我极其狼狈地翻了个身,侧躺在大红被褥上,将双侧膝盖紧紧地蜷缩回胸口处。右手手指上残余的那些粘腻精液,在翻身间尽数蹭在了大腿内侧的娇嫩皮肤上——黏糊糊的,泛着冰凉的寒意,在皮肤表面逐渐收缩成了一层令人发紧的干燥薄膜。
再次闭上双眼。
黑暗的识海之中,那个铁塔般的异族蛮骨早已坐回了爆裂的篝火旁。他神色淡漠地重新拾起搁在青石地上的骨柄短刀,一刀插进架在火上、烤得焦脆流油的丰美兽肉中,割下厚厚的一大块塞进厚实的嘴唇里,嚼得“嘎嘣”作响。

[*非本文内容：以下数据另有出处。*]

(** The callback of [response.results.map]: the snippet is read first,
    the fields are deleted from the raw item in place, and a fresh object
    is built from what is left plus [snippet].  A boolean or a number
    has no own properties to delete or to copy. *)
Definition process_result (filters : list string) (result : value)
  : completion (gmap string value) :=
  s ← get_prop result "snippet";
  snippet ← (if truthy s then Normal s else get_prop result "content");
  match result with
  | VObj props => Normal (<["snippet" := snippet]> (apply_filters filters props))
  | VStr _ | VArr _ => Unmodelled
  | _ => Normal (<["snippet" := snippet]> ∅)
  end.

(** The raw item as the deletions leave it. *)
Definition mutate_result (filters : list string) (result : value) : value :=
  match result with
  | VObj props => VObj (apply_filters filters props)
  | _ => result
  end.

(** The response object after the [map]: it is the same object the
    transport returned, so its items have lost the filtered fields. *)
Definition mutate_response (filters : list string) (response : value) : value :=
  match response with
  | VObj props =>
      match props !! "results" with
      | Some (VArr elems) =>
          VObj (<["results" := VArr (map (mutate_result filters) elems)]> props)
      | _ => response
      end
  | _ => response
  end.

Record metadata : Type := {
  total : nat;
  totalReturned : nat;
  filtered : bool;
  queryParameters : gmap string value;
  additionalFields : additional_fields
}.

(** The [json] payload of one output item. *)
Inductive envelope : Type :=
  | Success (meta : metadata) (query : string) (answer : value)
      (results : list (gmap string value)) (rawResponse : value)
  | Failure (error : string) (query : string).

Definition success (e : envelope) : bool :=
  match e with Success _ _ _ _ _ => true | Failure _ _ => false end.

(** [o.content || o.snippet] on a processed result. *)
Definition content_or_snippet (o : gmap string value) : value :=
  js_or (default VUndefined (o !! "content")) (default VUndefined (o !! "snippet")).

(** Lines 318-324: the answer and the results that are kept. *)
Definition select_results (singleResponse : bool) (limit : Z)
    (results : list (gmap string value)) : value * list (gmap string value) :=
  match singleResponse, results with
  | true, first :: _ => (content_or_snippet first, [first])
  | _, _ =>
      if (0 <? limit) && (limit <? Z.of_nat (length results))
      then (VUndefined, take (Z.to_nat limit) results)
      else (VUndefined, results)
  end.

(** Lines 289-307: the processed results, in upstream order; anything
    but an array under [results] counts as no results. *)
Definition processed_results (filters : list string) (response : value)
  : completion (list (gmap string value)) :=
  r ← get_prop response "results";
  match r with
  | VArr elems => mapM (process_result filters) elems
  | _ => Normal []
  end.

Definition process_response (af : additional_fields) (limit : Z)
    (query : string) (qp : gmap string value) (response : value)
  : completion envelope :=
  let filters := filters_of af in
  results ← processed_results filters response;
  let '(answer, kept) :=
    select_results (truthy_flag (af_singleResponse af)) limit results in
  let meta := {| total := length results;
                 totalReturned := length kept;
                 filtered := negb (length kept =? length results)%nat;
                 queryParameters := qp;
                 additionalFields := af |} in
  let rawResponse :=
    if truthy_flag (af_rawResponse af) then mutate_response filters response
    else VUndefined in
  Normal (Success meta query answer kept rawResponse).

(** ** The host and the batch loop (lines 200-369) *)

Record http_request : Type := {
  method : string;
  url : string;
  qs : gmap string value;
  headers : gmap string string
}.

(** [IExecuteFunctions], as far as [execute] uses it.  The transport is
    asked once per item, so its answer is indexed by the item's position.
    Reading the input and the parameters is taken to succeed.  Output
    items are represented by their [json] payload; the two [console]
    calls leave no trace in the result and are dropped. *)
Record host : Type := {
  getInputData : list value;
  getCredentials : completion value;
  getNodeParameter : nat -> node_parameters;
  httpRequest : nat -> http_request -> completion value;
  continueOnFail : bool;
  typeErrorMessage : type_error -> string
}.

(** [error.message] *)
Definition message (h : host) (error : js_error) : string :=
  match error with
  | TypeError t => typeErrorMessage h t
  | NodeOperationError msg => msg
  | HostError msg => msg
  end.

(** The argument of [this.helpers.httpRequest]. *)
Definition request_for (credentials : value) (qp : gmap string value)
  : completion http_request :=
  apiUrl ← get_prop credentials "apiUrl";
  apiKey ← get_prop credentials "apiKey";
  Normal {| method := "GET";
            url := to_string apiUrl +:+ "/search";
            qs := qp;
            headers := <["Authorization" := "Bearer " +:+ to_string apiKey]>
                         (<["Accept" := "application/json"]> ∅) |}.

(** What precedes the inner [try] in one iteration: the query and the
    outbound parameters. *)
Definition prepare (item : value) (p : node_parameters)
  : completion (string * gmap string value) :=
  query ← resolve_query item (p_query p);
  qp ← build_query_parameters query (p_categories p)
          (p_additionalFields p) (p_pageno p);
  Normal (query, qp).

(** The body of the inner [try]. *)
Definition attempt (h : host) (credentials : value) (i : nat)
    (p : node_parameters) (query : string) (qp : gmap string value)
  : completion envelope :=
  request ← request_for credentials qp;
  response ← httpRequest h i request;
  process_response (p_additionalFields p) (p_limit p) query qp response.

(** The [for] loop from index [i] on.  [returnData] is the output list
    built so far; it is returned together with the way the loop ended,
    because the outer [catch] hands it out when an exception escapes. *)
Fixpoint loop (h : host) (credentials : value) (i : nat) (items : list value)
    (returnData : list envelope) : list envelope * completion unit :=
  match items with
  | [] => (returnData, Normal ())
  | item :: rest =>
      let p := getNodeParameter h i in
      match prepare item p with
      | Normal (query, qp) =>
          match attempt h credentials i p query qp with
          | Normal env => loop h credentials (S i) rest (returnData ++ [env])
          | Throw error =>
              if continueOnFail h
              then loop h credentials (S i) rest
                     (returnData ++ [Failure (message h error) query])
              else (returnData, Throw error)
          | Unmodelled => (returnData, Unmodelled)
          end
      | Throw error => (returnData, Throw error)
      | Unmodelled => (returnData, Unmodelled)
      end
  end.

(** The outer [try] block: credentials, then the loop. *)
Definition run (h : host) : list envelope * completion unit :=
  match getCredentials h with
  | Normal credentials =>
      if truthy credentials then loop h credentials 0 (getInputData h) []
      else ([], Throw (NodeOperationError "No credentials got returned!"))
  | Throw error => ([], Throw error)
  | Unmodelled => ([], Unmodelled)
  end.

(** The outer [catch] and the two [return [returnData]]. *)
Definition finish (h : host) (r : list envelope * completion unit)
  : completion (list (list envelope)) :=
  match r with
  | (returnData, Normal _) => Normal [returnData]
  | (returnData, Throw error) =>
      if continueOnFail h then Normal [returnData] else Throw error
  | (_, Unmodelled) => Unmodelled
  end.

Definition execute (h : host) : completion (list (list envelope)) :=
  finish h (run h).

(** ** Readings of the specification *)

(** The field [k] of a raw item or input payload, [undefined] when the
    value has no such field. *)
Definition field (v : value) (k : string) : value :=
  match v with
  | VObj props => default VUndefined (props !! k)
  | _ => VUndefined
  end.

(** The field [k] of an item when it holds a string. *)
Definition string_field (item : value) (k : string) : option string :=
  match field item k with
  | VStr s => Some s
  | _ => None
  end.

(** Section 4.1 of the specification: the first of [query], [input] and
    [prompt] that is a string, else the configured parameter. *)
Definition resolve_query_spec (item : value) (param_query : string) : string :=
  match string_field item "query" with
  | Some s => s
  | None =>
      match string_field item "input" with
      | Some s => s
      | None =>
          match string_field item "prompt" with
          | Some s => s
          | None => param_query
          end
      end
  end.
(** * The IndexedDb remote document cache and its change buffer

    A shallow embedding of [IndexedDbRemoteDocumentCacheImpl],
    [IndexedDbRemoteDocumentChangeBuffer] and
    [remoteDocumentCacheGetNewDocumentChanges]
    (packages/firestore/src/local/indexeddb_remote_document_cache.ts),
    with the properties of the local persistence specification that
    concern them.

    The object stores of the transaction are finite maps; the cursors of
    the key-value store are lists in key order walked with an explicit
    control value; assertions are the failures of a small error monad. *)

From Stdlib Require Import ZArith String Ascii List Lia.
From stdpp Require Import base option list sorting gmap strings fin_maps.

Local Open Scope Z_scope.
Local Open Scope string_scope.
Local Open Scope list_scope.

(** ** Failing computations

    [hardAssert] and [debugAssert] throw; a throw inside a transaction
    aborts it.  A computation is either a value or the message of the
    assertion that fired. *)

Inductive Result (A : Type) : Type :=
| Ok (a : A)
| AssertionFailed (msg : string).
Arguments Ok {A} a.
Arguments AssertionFailed {A} msg.

Definition result_bind {A B} (f : A → Result B) (r : Result A) : Result B :=
  match r with
  | Ok a => f a
  | AssertionFailed msg => AssertionFailed msg
  end.

#[global] Instance result_ret : MRet Result := @Ok.
#[global] Instance result_mbind : MBind Result := @result_bind.

Definition isOk {A} (r : Result A) : bool :=
  match r with Ok _ => true | AssertionFailed _ => false end.

(** ** Keys of the key-value store

    IndexedDB keys are strings, numbers and arrays of keys; a store or an
    index walks its records in the order of their keys. *)

Class IdbKey (K : Type) := {
  key_compare : K → K → comparison;
  key_compare_eq : ∀ x y, key_compare x y = Eq ↔ x = y;
  key_compare_antisym : ∀ x y, key_compare y x = CompOpp (key_compare x y);
  key_compare_trans : ∀ x y z c,
    key_compare x y = c → key_compare y z = c → key_compare x z = c
}.

Definition key_ltb `{IdbKey K} (x y : K) : bool :=
  match key_compare x y with Lt => true | _ => false end.
Definition key_leb `{IdbKey K} (x y : K) : bool :=
  match key_compare x y with Gt => false | _ => true end.
Definition key_eqb `{IdbKey K} (x y : K) : bool :=
  match key_compare x y with Eq => true | _ => false end.

(** Fixed-size arrays such as [[collectionKey, readTimeKey]] compare
    component by component. *)
Definition pair_compare {A B} (ca : A → A → comparison) (cb : B → B → comparison)
    (x y : A * B) : comparison :=
  match ca x.1 y.1 with
  | Eq => cb x.2 y.2
  | c => c
  end.

Lemma ascii_compare_trans (a b c : ascii) (r : comparison) :
  Ascii.compare a b = r → Ascii.compare b c = r → Ascii.compare a c = r.
Proof.
  unfold Ascii.compare. intros <-.
  destruct (N.compare_spec (N_of_ascii a) (N_of_ascii b)) as [E|E|E]; intros H2.
  - rewrite E. exact H2.
  - rewrite N.compare_lt_iff in *. lia.
  - rewrite N.compare_gt_iff in *. lia.
Qed.

Lemma ascii_compare_refl (a : ascii) : Ascii.compare a a = Eq.
Proof. unfold Ascii.compare. apply N.compare_refl. Qed.

Lemma string_compare_refl (s : string) : String.compare s s = Eq.
Proof.
  induction s as [|a s IH]; simpl; [done|]. by rewrite ascii_compare_refl.
Qed.

Lemma string_compare_eq (x y : string) : String.compare x y = Eq ↔ x = y.
Proof.
  split; [apply String.compare_eq_iff|]. intros ->. apply string_compare_refl.
Qed.

Lemma string_compare_antisym (x y : string) :
  String.compare y x = CompOpp (String.compare x y).
Proof. apply String.compare_antisym. Qed.

Lemma string_compare_trans (x y z : string) (c : comparison) :
  String.compare x y = c → String.compare y z = c → String.compare x z = c.
Proof.
  revert y z. induction x as [|a x IH]; intros [|b y] [|d z]; simpl;
    try congruence.
  destruct (Ascii.compare a b) eqn:Eab; destruct (Ascii.compare b d) eqn:Ebd;
    try congruence.
  - apply Ascii.compare_eq_iff in Eab, Ebd. subst.
    rewrite ascii_compare_refl. apply IH.
  - apply Ascii.compare_eq_iff in Eab. subst. by rewrite Ebd.
  - apply Ascii.compare_eq_iff in Eab. subst. by rewrite Ebd.
  - apply Ascii.compare_eq_iff in Ebd. subst. by rewrite Eab.
  - by rewrite (ascii_compare_trans _ _ _ _ Eab Ebd).
  - apply Ascii.compare_eq_iff in Ebd. subst. by rewrite Eab.
  - by rewrite (ascii_compare_trans _ _ _ _ Eab Ebd).
Qed.

Lemma Z_compare_trans (x y z : Z) (c : comparison) :
  Z.compare x y = c → Z.compare y z = c → Z.compare x z = c.
Proof.
  intros <-. destruct (Z.compare_spec x y) as [E|E|E]; intros H2.
  - by subst.
  - rewrite Z.compare_lt_iff in *. lia.
  - rewrite Z.compare_gt_iff in *. lia.
Qed.

Lemma Z_compare_antisym (x y : Z) : Z.compare y x = CompOpp (Z.compare x y).
Proof. apply Z.compare_antisym. Qed.

Section PairCompare.
Context {A B : Type} (ca : A → A → comparison) (cb : B → B → comparison).
Hypothesis ca_eq : ∀ x y, ca x y = Eq ↔ x = y.
Hypothesis cb_eq : ∀ x y, cb x y = Eq ↔ x = y.
Hypothesis ca_antisym : ∀ x y, ca y x = CompOpp (ca x y).
Hypothesis cb_antisym : ∀ x y, cb y x = CompOpp (cb x y).
Hypothesis ca_trans : ∀ x y z c, ca x y = c → ca y z = c → ca x z = c.
Hypothesis cb_trans : ∀ x y z c, cb x y = c → cb y z = c → cb x z = c.

Lemma pair_compare_eq (x y : A * B) : pair_compare ca cb x y = Eq ↔ x = y.
Proof.
  destruct x as [a b], y as [a' b']. unfold pair_compare; simpl. split.
  - destruct (ca a a') eqn:E; try discriminate.
    apply ca_eq in E. intros ?%cb_eq. congruence.
  - intros [= -> ->]. rewrite (proj2 (ca_eq a' a') eq_refl). by apply cb_eq.
Qed.

Lemma pair_compare_antisym (x y : A * B) :
  pair_compare ca cb y x = CompOpp (pair_compare ca cb x y).
Proof.
  destruct x as [a b], y as [a' b']. unfold pair_compare; simpl.
  rewrite (ca_antisym a a'). destruct (ca a a'); simpl; auto.
Qed.

Lemma pair_compare_trans (x y z : A * B) (c : comparison) :
  pair_compare ca cb x y = c → pair_compare ca cb y z = c →
  pair_compare ca cb x z = c.
Proof.
  destruct x as [a b], y as [a' b'], z as [a'' b'']. unfold pair_compare; simpl.
  destruct (ca a a') eqn:E1; destruct (ca a' a'') eqn:E2;
    try (apply ca_eq in E1; subst a'); try (apply ca_eq in E2; subst a'');
    rewrite ?E1, ?E2, ?(proj2 (ca_eq _ _) eq_refl);
    try (intros; congruence); eauto.
  - rewrite (ca_trans _ _ _ _ E1 E2). done.
  - rewrite (ca_trans _ _ _ _ E1 E2). done.
Qed.
End PairCompare.

#[global] Instance string_IdbKey : IdbKey string := {|
  key_compare := String.compare;
  key_compare_eq := string_compare_eq;
  key_compare_antisym := string_compare_antisym;
  key_compare_trans := string_compare_trans
|}.

#[global] Instance Z_IdbKey : IdbKey Z := {|
  key_compare := Z.compare;
  key_compare_eq := Z.compare_eq_iff;
  key_compare_antisym := Z_compare_antisym;
  key_compare_trans := Z_compare_trans
|}.

#[global] Instance list_IdbKey `{IdbKey A} : IdbKey (list A) := {|
  key_compare := list_compare key_compare;
  key_compare_eq := list_compare_refl key_compare key_compare_eq;
  key_compare_antisym := λ x y,
    list_compare_antisym key_compare key_compare_eq x y key_compare_antisym;
  key_compare_trans := λ x y z c,
    @list_compare_trans _ key_compare key_compare_eq x y z c
      key_compare_trans key_compare_antisym
|}.

#[global] Instance pair_IdbKey `{IdbKey A, IdbKey B} : IdbKey (A * B).
Proof.
  refine {| key_compare := pair_compare key_compare key_compare |}.
  - apply pair_compare_eq; apply key_compare_eq.
  - apply pair_compare_antisym; apply key_compare_antisym.
  - apply pair_compare_trans;
      first [apply key_compare_eq | apply key_compare_trans].
Defined.

Section KeyOrder.
Context `{IdbKey K}.

Lemma key_compare_refl (x : K) : key_compare x x = Eq.
Proof. by apply key_compare_eq. Qed.

Lemma key_compare_gt_lt (x y : K) : key_compare x y = Gt ↔ key_compare y x = Lt.
Proof.
  rewrite (key_compare_antisym x y). destruct (key_compare x y); simpl; split; congruence.
Qed.
(** * Quantisation and hex export of CNN parameters

    A shallow embedding of [python/src/quantize.py] and
    [python/src/convert_to_hex.py], and the properties of the design
    document that concern them.

    Modelling conventions.
    - A Python [float] and the elements of a real-valued tensor are exact
      rationals ([Q]): the design document speaks of real numbers, and every
      finite float is a rational.  The tensor operations of [torch]
      (division, clamp and conversion of a [float32] tensor) are modelled
      on these rationals without their rounding, infinities and NaN.
    - In [compute_scale_shift] the only float operation is the product of
      [real_scale] by a power of two, which is exact as long as it is a
      finite float: there the range of the floats is modelled, a product
      that reaches [2^1024] is an infinity and [round] raises an
      [OverflowError] on it.
    - A Python [int] is a [Z].  The integer tensors the quantisers return
      are 32-bit ([torch.int]); in the hex export the values are integers
      without a width, and [val + max_val] is computed exactly.
    - A raised exception is the [Raise] branch of [result]; the exception
      classes and their messages are those of the source.
    - A tensor is a nested sequence; [flatten] lists its scalars in
      row-major order.
    - A [dict] is an insertion-ordered association list ([PyDict]). *)

From Stdlib Require Import ZArith QArith Qround Qabs Qpower Lqa Lia.
From Stdlib Require Import String Ascii List Bool.
Import ListNotations.

Local Open Scope Z_scope.

(** ** Python values, exceptions and numeric primitives *)

Module Py.

Inductive exn : Type :=
| ValueError (msg : string)
| RuntimeError (msg : string)
| ZeroDivisionError (msg : string)
| OverflowError (msg : string)
| KeyError (key : string).

Inductive result (A : Type) : Type :=
| Ok (a : A)
| Raise (e : exn).
Arguments Ok {A} a.
Arguments Raise {A} e.

Definition bind {A B : Type} (m : result A) (k : A -> result B) : result B :=
  match m with
  | Ok a => k a
  | Raise e => Raise e
  end.

(** [round(x)] on a float, and [Tensor.round()]: round to nearest, ties to
    the even neighbour. *)
Definition round (x : Q) : Z :=
  let f := Qfloor x in
  match (x - inject_Z f ?= 1 # 2)%Q with
  | Lt => f
  | Gt => f + 1
  | Eq => if Z.even f then f else f + 1
  end.

(** The magnitudes from [float_limit] on are not finite floats: the
    largest finite float is [2^1024 - 2^971]. *)
Definition float_limit : Z := 2 ^ 1024.

Definition int_too_large : exn :=
  OverflowError "int too large to convert to float".

Definition infinity_to_int : exn :=
  OverflowError "cannot convert float infinity to integer".

(** The conversion of the int operand of [float * int].  An int that
    rounds to [2^1024] or more is refused; the others are converted, exactly
    when the int is a float, as every power of two below [2^1024] is. *)
Definition float_of_int (n : Z) : result Q :=
  if float_limit - 2 ^ 970 <=? Z.abs n then Raise int_too_large
  else Ok (inject_Z n).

然后,他从那一整片温暖、刺目的光域里——连头也没有抬一下——再次吐出了那句只有两个字的冷酷陈述。
我的鸡巴,居然在这一刻重新硬了起来。
尽管,我明明才刚刚射过精。尽管,我小腹上那一滩由自己身体榨取出来的、稀薄如水般的精液甚至都还没有彻底干透——边缘才刚刚开始在冷月下卷曲、收缩。尽管,那股无地自容的自我厌恶与耻辱,此时还像一团又酸又烫的毒火般死死堵在我的嗓子眼里。
但硬就是硬。那根孱弱的东西就是这般不受神智的控制、不讲任何世间的道理,在极致的痛苦与滔天的自厌之中,反而被刺激得更硬、更胀了。
那龟头最前端灰粉色的肉红,在褪至膝弯的薄布长裤交叠处,重新固执地顶起了一道弧度可怜、却又坚硬如铁的凸起。
我不得不再次睁开了双眼,死死地盯着眼前青石外壁上、在惨白月光照耀下阴暗交错的每一道冰冷裂纹。我的耳朵依旧极其偏执、执拗地捕捉着洞府外侧风里夹杂的每一丝细微响动。
妈妈还没有回来。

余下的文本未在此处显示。